*** Opening of Records shown ***
(** What [resolveRef] returns is the store's value at the end of the
    chain. *)
Lemma resolveRef_chain fuel key w r w' :
  resolveRef fuel key w = (Normal r, w') →
  w' = w ∧ done w = Resolved
  ∧ ∃ c kn, aliasChain fuel (biblio w) key = Some c ∧ last c = Some kn
            ∧ r = biblio w !! kn
            ∧ ∀ e, r = Some e → Js.truthyProp (aliasOf e) = false.
Proof.
  revert key. induction fuel as [|fuel IH]; intros key; [done|].
  cbn [resolveRef aliasChain]. unfold mbind, M_bind, bind, awaitDone.
  destruct (done w) eqn:Hd; [done|].
  destruct (biblio w !! key) as [e|] eqn:He.
  2:{ intros [= <- <-]. split_and!; [done..|]. exists [key], key. by rewrite He. }
  destruct (Js.truthyProp (aliasOf e)) eqn:Ha.
  2:{ intros [= <- <-]. split_and!; [done..|]. exists [key], key. rewrite He.
      split_and!; [done..|]. by intros ? [= <-]. }
  intros Hrun. destruct (IH _ Hrun) as (-> & _ & c & kn & Hc & Hlast & Hr & Hna).
  split_and!; [done..|]. exists (key :: c), kn. rewrite Hc. split_and!; [done| |done..].
  rewrite last_cons, Hlast. done.
Qed.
*** Close of Records shown ***
* What to produce
All that is wanted is the set of lines from the one with "e) = false." through the last line of the entries, both included, output exactly.

* Answer area
            ∧ ∀ e, r = Some e → Js.truthyProp (aliasOf e) = false.
Proof.
  revert key. induction fuel as [|fuel IH]; intros key; [done|].
  cbn [resolveRef aliasChain]. unfold mbind, M_bind, bind, awaitDone.
  destruct (done w) eqn:Hd; [done|].
  destruct (biblio w !! key) as [e|] eqn:He.
  2:{ intros [= <- <-]. split_and!; [done..|]. exists [key], key. by rewrite He. }
  destruct (Js.truthyProp (aliasOf e)) eqn:Ha.
  2:{ intros [= <- <-]. split_and!; [done..|]. exists [key], key. rewrite He.
      split_and!; [done..|]. by intros ? [= <-]. }
  intros Hrun. destruct (IH _ Hrun) as (-> & _ & c & kn & Hc & Hlast & Hr & Hna).
  split_and!; [done..|]. exists (key :: c), kn. rewrite Hc. split_and!; [done| |done..].
  rewrite last_cons, Hlast. done.
Qed.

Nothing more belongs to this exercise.